= Problem =
Please return every line below that contains the string "each".
++++ Source information ++++
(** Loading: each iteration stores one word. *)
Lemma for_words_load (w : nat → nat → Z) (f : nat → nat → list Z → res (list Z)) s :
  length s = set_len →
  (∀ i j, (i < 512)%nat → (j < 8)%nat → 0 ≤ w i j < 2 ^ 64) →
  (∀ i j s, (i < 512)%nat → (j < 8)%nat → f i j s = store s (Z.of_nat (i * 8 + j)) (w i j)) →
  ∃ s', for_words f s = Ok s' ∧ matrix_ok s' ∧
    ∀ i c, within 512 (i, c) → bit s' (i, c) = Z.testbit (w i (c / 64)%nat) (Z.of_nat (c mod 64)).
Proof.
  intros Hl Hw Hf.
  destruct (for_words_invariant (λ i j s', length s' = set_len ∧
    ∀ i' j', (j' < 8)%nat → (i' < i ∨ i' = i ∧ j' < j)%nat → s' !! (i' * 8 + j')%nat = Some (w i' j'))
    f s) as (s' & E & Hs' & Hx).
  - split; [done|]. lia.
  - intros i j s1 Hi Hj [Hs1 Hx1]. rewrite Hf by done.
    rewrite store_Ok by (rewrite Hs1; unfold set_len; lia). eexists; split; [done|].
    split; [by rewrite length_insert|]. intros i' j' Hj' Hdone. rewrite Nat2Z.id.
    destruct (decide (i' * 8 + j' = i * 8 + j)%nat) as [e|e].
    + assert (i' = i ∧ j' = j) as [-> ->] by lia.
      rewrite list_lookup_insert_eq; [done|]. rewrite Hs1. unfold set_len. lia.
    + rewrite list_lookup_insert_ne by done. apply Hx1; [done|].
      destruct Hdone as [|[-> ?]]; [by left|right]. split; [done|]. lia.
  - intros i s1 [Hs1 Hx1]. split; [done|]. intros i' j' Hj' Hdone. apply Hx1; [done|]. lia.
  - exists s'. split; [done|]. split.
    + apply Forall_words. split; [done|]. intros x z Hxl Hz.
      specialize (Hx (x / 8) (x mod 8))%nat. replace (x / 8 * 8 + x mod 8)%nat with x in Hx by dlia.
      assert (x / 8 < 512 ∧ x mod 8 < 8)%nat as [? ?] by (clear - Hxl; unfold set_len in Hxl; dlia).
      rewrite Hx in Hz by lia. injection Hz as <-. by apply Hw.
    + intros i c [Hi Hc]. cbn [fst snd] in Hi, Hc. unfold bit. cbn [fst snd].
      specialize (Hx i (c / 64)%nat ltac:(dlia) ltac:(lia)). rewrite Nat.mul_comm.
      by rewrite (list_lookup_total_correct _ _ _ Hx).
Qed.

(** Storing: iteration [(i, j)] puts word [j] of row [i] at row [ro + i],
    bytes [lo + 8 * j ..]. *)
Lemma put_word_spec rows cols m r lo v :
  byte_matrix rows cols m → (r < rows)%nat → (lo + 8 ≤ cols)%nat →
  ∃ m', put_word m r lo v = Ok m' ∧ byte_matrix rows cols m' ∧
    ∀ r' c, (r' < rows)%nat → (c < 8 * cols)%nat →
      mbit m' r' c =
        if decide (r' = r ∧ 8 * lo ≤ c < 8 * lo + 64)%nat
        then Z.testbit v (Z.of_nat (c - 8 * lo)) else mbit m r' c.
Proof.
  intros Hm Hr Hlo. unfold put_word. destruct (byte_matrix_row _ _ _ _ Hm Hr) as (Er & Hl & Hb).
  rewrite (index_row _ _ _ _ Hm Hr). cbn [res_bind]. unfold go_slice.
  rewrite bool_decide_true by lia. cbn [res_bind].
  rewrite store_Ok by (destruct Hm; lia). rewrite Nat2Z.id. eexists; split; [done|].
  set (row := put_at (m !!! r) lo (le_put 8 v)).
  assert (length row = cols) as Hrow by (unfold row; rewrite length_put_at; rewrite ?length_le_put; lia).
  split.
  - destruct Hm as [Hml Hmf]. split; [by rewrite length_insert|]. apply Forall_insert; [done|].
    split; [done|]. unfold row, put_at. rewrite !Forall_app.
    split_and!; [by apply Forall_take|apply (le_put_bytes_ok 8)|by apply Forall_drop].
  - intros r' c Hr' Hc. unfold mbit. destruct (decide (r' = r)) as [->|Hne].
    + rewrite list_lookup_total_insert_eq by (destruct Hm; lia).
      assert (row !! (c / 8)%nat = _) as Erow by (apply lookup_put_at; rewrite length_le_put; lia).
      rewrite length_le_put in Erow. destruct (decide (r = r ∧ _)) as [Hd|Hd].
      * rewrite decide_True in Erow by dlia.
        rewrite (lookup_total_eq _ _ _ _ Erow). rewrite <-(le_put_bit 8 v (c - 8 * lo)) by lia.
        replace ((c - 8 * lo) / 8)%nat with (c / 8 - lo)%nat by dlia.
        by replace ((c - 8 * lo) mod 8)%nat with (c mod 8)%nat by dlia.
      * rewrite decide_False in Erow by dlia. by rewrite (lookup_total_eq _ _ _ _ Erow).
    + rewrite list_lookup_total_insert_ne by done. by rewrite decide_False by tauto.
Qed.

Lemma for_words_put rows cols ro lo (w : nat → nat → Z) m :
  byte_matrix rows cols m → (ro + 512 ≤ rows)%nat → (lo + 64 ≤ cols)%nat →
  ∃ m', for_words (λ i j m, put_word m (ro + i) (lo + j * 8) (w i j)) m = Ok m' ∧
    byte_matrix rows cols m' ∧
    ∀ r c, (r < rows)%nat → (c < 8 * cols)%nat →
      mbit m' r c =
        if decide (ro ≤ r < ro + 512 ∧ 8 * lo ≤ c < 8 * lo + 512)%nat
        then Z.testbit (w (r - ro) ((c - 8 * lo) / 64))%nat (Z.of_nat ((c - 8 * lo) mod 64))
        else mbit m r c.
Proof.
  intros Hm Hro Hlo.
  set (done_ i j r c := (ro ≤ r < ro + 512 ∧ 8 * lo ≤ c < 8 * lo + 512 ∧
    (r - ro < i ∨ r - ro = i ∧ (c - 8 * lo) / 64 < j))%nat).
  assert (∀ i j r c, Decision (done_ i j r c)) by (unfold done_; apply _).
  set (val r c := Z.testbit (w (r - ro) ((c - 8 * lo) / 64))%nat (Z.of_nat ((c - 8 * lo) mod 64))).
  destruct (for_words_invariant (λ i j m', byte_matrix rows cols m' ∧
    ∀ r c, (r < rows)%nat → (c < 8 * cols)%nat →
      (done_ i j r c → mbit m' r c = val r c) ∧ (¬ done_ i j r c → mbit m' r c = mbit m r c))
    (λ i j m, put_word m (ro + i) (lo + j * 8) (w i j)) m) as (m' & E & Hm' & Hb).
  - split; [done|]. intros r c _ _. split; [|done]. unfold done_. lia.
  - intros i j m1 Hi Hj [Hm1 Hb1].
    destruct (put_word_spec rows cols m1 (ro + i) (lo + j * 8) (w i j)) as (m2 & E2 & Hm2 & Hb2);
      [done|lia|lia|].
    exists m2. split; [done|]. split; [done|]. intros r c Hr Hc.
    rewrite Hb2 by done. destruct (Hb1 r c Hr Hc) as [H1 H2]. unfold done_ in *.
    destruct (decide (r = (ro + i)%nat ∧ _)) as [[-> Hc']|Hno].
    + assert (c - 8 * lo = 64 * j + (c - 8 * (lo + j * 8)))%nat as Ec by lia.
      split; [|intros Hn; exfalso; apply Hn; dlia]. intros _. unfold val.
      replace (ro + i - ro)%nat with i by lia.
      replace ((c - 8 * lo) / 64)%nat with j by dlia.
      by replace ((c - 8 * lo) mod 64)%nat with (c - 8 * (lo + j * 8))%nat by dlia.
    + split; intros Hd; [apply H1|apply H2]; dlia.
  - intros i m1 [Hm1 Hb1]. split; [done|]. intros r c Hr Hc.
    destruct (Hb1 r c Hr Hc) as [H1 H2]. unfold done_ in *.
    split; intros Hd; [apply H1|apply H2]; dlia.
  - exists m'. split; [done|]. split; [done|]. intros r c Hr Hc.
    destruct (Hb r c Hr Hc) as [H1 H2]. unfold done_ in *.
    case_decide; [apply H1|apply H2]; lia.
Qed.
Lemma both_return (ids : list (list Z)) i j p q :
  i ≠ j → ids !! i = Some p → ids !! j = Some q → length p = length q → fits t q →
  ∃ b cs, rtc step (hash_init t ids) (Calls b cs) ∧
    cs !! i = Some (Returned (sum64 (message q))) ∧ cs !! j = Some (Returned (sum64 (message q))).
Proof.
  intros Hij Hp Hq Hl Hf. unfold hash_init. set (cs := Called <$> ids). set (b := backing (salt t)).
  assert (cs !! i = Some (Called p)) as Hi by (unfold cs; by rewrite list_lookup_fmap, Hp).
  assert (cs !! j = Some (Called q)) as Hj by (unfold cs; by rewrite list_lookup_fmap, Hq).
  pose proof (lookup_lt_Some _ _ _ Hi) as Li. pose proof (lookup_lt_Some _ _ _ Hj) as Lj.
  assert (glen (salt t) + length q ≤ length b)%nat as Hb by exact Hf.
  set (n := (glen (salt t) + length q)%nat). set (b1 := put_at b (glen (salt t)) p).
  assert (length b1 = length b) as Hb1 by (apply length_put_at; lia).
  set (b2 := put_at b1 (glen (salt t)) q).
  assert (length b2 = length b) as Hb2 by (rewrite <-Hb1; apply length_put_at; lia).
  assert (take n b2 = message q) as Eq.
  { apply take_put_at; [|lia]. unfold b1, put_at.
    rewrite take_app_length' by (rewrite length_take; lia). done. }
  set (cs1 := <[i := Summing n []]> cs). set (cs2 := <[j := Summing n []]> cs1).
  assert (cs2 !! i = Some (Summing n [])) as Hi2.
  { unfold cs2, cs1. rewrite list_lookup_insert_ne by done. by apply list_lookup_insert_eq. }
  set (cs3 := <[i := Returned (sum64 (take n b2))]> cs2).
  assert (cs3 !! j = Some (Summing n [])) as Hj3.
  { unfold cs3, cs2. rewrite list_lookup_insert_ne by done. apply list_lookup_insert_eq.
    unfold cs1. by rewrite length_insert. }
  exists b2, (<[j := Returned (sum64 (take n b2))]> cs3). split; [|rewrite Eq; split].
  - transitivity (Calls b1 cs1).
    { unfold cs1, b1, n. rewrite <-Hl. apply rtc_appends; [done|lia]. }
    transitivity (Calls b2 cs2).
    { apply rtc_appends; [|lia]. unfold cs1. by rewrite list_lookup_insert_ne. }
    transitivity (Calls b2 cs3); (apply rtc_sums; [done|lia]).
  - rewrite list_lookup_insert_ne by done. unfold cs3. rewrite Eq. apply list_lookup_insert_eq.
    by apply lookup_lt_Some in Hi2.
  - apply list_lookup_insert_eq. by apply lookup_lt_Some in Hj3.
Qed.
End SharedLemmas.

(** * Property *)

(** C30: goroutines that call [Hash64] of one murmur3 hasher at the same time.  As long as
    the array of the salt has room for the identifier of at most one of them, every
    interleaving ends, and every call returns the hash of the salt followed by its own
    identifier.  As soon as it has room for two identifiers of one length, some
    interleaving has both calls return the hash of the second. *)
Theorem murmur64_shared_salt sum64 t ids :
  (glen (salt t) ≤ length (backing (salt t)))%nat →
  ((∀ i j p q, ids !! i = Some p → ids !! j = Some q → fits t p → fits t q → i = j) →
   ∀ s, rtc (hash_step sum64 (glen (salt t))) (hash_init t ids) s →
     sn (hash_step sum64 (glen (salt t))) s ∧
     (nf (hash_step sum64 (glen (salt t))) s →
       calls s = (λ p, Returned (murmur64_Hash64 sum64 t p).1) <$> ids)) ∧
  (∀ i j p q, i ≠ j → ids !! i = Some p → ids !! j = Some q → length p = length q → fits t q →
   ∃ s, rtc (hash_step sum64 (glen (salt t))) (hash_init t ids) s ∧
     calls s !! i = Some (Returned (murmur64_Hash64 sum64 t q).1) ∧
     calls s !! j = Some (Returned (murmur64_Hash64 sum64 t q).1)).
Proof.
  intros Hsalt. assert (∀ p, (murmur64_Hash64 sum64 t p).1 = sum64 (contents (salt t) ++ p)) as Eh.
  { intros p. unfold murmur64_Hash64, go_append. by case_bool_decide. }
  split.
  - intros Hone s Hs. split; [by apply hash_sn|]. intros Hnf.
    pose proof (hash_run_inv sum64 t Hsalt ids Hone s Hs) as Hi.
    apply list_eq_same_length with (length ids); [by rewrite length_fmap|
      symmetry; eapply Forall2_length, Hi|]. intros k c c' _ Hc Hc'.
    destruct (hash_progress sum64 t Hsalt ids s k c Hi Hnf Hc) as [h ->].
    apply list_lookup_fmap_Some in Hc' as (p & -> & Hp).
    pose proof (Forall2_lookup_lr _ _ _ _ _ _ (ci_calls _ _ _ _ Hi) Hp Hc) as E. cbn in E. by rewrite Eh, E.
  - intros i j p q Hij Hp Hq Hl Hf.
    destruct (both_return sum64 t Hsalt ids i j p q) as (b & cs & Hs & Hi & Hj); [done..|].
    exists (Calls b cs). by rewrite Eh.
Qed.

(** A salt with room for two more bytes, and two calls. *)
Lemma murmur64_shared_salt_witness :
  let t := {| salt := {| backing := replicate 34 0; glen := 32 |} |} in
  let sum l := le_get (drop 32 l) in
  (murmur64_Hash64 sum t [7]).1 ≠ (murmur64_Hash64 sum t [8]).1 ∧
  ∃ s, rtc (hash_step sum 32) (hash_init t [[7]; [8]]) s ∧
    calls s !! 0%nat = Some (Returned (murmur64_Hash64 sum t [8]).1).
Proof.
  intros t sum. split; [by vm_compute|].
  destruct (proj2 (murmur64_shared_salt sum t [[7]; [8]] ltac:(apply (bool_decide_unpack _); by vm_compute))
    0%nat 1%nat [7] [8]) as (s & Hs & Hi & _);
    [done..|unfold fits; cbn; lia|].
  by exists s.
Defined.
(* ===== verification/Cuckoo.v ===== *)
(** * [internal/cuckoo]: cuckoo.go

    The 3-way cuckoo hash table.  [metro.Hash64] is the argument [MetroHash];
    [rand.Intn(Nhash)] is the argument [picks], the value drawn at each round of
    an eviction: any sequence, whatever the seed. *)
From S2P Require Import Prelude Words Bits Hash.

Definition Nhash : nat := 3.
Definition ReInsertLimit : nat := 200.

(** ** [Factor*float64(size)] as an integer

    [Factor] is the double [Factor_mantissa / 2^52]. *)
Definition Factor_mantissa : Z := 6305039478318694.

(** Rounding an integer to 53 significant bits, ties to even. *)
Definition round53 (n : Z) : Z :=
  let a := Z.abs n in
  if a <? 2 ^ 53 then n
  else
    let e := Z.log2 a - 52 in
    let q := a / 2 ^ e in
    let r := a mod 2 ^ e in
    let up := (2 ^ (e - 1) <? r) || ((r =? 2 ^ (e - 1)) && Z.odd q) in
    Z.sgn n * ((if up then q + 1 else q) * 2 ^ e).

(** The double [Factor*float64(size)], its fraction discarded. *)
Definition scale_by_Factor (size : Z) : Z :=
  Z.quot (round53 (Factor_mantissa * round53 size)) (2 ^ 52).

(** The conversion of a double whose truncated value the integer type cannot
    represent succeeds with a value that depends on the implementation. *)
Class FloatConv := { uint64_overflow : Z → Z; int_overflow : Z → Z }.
++++
= Exercise response =
(** Loading: each iteration stores one word. *)
    [rand.Intn(Nhash)] is the argument [picks], the value drawn at each round of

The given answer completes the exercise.